Task goal:
Search the entries for the word "replace". Copy each line in which it is found.

(Collected data entries)
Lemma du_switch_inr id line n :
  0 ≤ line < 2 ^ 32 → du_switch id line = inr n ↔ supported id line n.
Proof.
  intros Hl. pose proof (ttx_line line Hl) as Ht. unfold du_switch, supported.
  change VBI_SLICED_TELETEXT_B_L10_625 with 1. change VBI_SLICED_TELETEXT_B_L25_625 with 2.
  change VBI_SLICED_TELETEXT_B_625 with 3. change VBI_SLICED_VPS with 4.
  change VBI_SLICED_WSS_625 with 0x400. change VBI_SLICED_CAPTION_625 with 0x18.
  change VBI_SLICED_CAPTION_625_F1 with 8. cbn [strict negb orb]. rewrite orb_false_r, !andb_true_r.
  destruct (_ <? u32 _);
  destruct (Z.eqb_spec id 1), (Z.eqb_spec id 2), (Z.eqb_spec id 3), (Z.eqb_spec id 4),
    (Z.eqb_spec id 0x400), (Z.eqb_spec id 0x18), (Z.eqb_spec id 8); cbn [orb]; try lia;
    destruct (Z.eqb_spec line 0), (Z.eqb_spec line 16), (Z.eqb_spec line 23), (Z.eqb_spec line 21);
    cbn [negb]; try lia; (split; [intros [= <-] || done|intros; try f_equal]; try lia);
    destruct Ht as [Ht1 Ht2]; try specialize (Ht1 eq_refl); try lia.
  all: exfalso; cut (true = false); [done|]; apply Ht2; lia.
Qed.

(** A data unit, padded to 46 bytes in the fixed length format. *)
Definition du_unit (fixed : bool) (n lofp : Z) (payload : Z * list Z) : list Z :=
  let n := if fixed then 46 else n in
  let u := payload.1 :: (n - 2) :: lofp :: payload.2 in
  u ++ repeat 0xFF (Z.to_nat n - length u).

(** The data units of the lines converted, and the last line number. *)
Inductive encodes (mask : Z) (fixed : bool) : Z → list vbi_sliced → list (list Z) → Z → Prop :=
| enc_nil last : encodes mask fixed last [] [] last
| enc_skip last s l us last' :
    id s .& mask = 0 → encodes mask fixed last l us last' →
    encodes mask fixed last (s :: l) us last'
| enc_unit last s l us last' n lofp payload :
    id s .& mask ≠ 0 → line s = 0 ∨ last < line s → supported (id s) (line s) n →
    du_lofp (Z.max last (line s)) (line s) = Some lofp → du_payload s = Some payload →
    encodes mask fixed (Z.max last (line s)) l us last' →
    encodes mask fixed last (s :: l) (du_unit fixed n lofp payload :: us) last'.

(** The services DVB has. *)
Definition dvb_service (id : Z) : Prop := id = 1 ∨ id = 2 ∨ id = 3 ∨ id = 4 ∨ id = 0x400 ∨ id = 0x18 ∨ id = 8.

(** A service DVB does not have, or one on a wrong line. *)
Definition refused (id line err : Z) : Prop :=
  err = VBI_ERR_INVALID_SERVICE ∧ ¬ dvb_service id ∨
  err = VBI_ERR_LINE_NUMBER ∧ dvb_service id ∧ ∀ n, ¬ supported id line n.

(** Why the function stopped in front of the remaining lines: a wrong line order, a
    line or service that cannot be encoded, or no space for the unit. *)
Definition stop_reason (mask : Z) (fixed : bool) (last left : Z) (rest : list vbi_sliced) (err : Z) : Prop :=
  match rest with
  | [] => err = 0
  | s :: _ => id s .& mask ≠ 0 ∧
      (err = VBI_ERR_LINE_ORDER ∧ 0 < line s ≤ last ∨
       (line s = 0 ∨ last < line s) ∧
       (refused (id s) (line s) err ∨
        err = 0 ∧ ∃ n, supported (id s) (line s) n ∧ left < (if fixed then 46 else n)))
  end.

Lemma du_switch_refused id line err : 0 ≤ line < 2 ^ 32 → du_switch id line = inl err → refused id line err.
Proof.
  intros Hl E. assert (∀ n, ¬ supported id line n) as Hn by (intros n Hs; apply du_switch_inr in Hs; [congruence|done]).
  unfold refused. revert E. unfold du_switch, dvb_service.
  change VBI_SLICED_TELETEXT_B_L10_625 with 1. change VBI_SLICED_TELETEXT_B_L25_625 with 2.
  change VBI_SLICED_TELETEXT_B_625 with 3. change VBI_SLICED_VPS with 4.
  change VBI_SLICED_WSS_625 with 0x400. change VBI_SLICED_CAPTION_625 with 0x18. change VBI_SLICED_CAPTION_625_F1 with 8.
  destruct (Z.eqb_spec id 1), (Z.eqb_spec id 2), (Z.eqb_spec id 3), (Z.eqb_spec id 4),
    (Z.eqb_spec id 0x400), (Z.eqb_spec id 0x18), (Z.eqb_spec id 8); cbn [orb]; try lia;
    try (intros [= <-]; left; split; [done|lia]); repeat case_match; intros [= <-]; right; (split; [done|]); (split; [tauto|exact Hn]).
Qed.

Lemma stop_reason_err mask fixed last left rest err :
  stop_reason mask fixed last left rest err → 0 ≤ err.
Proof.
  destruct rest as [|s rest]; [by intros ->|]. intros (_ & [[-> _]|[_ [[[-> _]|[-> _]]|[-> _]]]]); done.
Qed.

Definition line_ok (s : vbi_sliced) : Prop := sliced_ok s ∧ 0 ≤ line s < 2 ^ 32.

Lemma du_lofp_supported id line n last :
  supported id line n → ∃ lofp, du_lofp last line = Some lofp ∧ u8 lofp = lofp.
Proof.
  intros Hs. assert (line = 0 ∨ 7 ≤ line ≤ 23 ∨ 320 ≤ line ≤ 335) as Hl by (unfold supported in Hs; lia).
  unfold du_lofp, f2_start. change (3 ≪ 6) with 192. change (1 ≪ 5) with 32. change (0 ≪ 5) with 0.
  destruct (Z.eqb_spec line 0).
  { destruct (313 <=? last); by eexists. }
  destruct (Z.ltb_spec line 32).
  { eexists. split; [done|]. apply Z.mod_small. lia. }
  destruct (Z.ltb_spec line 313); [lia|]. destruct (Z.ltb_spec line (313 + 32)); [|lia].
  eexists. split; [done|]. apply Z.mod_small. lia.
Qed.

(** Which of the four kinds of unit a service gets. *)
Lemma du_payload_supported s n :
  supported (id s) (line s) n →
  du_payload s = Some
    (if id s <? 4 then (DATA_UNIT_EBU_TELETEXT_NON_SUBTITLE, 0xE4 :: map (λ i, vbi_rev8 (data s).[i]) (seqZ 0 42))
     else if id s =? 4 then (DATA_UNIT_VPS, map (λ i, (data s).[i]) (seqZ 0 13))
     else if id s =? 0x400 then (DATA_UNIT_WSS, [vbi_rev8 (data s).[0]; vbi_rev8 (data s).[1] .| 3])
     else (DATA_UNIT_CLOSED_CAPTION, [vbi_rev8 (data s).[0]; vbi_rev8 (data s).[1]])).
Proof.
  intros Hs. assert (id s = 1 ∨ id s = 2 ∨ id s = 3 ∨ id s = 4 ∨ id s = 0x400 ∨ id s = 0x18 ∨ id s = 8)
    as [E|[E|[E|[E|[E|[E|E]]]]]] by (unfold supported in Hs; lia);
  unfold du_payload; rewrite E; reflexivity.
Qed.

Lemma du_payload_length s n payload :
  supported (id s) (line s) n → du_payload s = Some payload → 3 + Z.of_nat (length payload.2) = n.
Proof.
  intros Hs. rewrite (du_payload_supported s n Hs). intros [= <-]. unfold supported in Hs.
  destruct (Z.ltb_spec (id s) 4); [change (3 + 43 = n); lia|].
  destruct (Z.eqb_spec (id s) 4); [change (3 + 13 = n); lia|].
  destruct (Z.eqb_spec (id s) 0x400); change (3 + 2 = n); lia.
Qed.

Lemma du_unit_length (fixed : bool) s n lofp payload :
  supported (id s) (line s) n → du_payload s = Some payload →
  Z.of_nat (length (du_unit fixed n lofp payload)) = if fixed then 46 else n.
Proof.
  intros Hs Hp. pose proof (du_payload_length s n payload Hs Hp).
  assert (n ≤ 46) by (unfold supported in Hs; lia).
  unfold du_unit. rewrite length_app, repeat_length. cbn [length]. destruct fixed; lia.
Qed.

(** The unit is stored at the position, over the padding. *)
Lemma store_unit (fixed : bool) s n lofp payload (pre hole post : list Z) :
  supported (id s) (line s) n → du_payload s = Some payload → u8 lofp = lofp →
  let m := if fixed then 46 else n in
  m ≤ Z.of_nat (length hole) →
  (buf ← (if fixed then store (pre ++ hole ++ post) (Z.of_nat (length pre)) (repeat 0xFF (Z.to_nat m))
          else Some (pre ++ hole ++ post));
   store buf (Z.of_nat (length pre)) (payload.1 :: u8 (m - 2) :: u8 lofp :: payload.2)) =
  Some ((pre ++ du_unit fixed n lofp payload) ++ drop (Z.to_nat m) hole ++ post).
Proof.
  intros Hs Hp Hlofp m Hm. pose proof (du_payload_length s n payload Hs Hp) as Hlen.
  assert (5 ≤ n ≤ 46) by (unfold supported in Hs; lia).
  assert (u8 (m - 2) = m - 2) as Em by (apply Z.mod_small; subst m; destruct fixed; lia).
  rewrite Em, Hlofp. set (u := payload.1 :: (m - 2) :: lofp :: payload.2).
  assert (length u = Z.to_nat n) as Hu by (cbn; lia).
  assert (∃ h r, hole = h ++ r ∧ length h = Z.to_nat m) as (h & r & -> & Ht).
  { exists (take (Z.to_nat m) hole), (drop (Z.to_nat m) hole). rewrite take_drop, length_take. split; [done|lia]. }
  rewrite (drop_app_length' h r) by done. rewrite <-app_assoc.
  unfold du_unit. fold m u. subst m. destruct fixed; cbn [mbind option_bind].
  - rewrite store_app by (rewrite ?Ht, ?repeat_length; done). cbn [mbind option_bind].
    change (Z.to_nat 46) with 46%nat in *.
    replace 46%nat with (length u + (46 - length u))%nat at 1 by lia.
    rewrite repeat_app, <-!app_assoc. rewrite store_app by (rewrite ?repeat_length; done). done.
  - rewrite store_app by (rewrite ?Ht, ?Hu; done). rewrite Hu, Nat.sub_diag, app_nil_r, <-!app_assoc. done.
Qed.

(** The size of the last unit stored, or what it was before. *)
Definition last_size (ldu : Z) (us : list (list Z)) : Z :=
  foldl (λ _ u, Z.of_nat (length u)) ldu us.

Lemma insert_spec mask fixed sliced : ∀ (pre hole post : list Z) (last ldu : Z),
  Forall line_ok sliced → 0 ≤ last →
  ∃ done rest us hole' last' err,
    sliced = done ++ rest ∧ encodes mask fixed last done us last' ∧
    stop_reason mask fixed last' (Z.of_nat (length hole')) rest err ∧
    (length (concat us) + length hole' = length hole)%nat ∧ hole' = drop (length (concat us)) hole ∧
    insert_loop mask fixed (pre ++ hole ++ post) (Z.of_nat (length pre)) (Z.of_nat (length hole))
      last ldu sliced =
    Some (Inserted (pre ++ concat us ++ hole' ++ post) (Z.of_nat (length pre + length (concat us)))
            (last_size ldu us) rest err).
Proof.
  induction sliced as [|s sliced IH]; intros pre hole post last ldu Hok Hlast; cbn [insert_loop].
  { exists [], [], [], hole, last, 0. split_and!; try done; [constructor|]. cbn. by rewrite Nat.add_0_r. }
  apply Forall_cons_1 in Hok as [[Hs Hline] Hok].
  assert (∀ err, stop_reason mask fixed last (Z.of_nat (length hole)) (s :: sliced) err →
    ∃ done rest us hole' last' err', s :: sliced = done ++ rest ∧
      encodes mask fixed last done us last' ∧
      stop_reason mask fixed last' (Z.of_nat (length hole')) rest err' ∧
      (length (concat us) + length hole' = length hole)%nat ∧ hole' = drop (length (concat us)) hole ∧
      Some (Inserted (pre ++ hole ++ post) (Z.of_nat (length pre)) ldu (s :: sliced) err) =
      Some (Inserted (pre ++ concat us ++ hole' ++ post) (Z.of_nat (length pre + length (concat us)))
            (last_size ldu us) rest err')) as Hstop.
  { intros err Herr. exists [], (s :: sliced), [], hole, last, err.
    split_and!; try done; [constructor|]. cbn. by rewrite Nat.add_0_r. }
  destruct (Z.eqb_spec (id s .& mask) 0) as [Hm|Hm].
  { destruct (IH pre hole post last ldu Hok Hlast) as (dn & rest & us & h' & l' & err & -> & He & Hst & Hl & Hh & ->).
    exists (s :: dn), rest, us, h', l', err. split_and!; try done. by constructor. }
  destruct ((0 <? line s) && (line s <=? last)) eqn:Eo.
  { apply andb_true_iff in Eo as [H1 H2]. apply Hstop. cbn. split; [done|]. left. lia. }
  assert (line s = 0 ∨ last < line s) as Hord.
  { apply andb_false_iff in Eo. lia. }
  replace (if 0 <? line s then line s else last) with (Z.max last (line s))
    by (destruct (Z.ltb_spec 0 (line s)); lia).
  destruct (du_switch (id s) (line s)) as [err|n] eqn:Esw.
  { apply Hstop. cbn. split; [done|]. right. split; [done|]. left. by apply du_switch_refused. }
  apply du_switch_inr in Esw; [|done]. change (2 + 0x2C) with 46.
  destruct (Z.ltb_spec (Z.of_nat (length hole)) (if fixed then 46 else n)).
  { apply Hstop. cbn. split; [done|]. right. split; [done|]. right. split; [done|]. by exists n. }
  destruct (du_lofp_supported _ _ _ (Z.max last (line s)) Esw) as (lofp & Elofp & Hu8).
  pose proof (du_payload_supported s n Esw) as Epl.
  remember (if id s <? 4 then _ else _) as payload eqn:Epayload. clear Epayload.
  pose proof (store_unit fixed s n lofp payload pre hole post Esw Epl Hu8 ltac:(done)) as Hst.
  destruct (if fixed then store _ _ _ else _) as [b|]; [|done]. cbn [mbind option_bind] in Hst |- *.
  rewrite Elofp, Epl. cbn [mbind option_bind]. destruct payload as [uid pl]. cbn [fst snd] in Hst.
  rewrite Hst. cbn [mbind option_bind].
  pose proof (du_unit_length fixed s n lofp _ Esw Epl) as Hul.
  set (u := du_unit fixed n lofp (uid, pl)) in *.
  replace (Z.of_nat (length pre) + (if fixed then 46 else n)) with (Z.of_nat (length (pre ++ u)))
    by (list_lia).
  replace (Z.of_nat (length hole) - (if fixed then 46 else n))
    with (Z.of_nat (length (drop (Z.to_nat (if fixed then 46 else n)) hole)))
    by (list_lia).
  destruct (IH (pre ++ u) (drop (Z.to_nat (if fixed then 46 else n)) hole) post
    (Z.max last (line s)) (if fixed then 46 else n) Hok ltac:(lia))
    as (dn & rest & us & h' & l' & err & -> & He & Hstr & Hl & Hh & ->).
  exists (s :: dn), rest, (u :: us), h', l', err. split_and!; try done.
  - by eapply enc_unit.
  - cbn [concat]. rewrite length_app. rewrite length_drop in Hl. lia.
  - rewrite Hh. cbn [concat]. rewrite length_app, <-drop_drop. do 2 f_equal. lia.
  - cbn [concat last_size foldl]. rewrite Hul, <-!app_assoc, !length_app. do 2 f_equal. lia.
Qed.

Answer box:
    replace 46%nat with (length u + (46 - length u))%nat at 1 by lia.
  replace (if 0 <? line s then line s else last) with (Z.max last (line s))
  replace (Z.of_nat (length pre) + (if fixed then 46 else n)) with (Z.of_nat (length (pre ++ u)))
  replace (Z.of_nat (length hole) - (if fixed then 46 else n))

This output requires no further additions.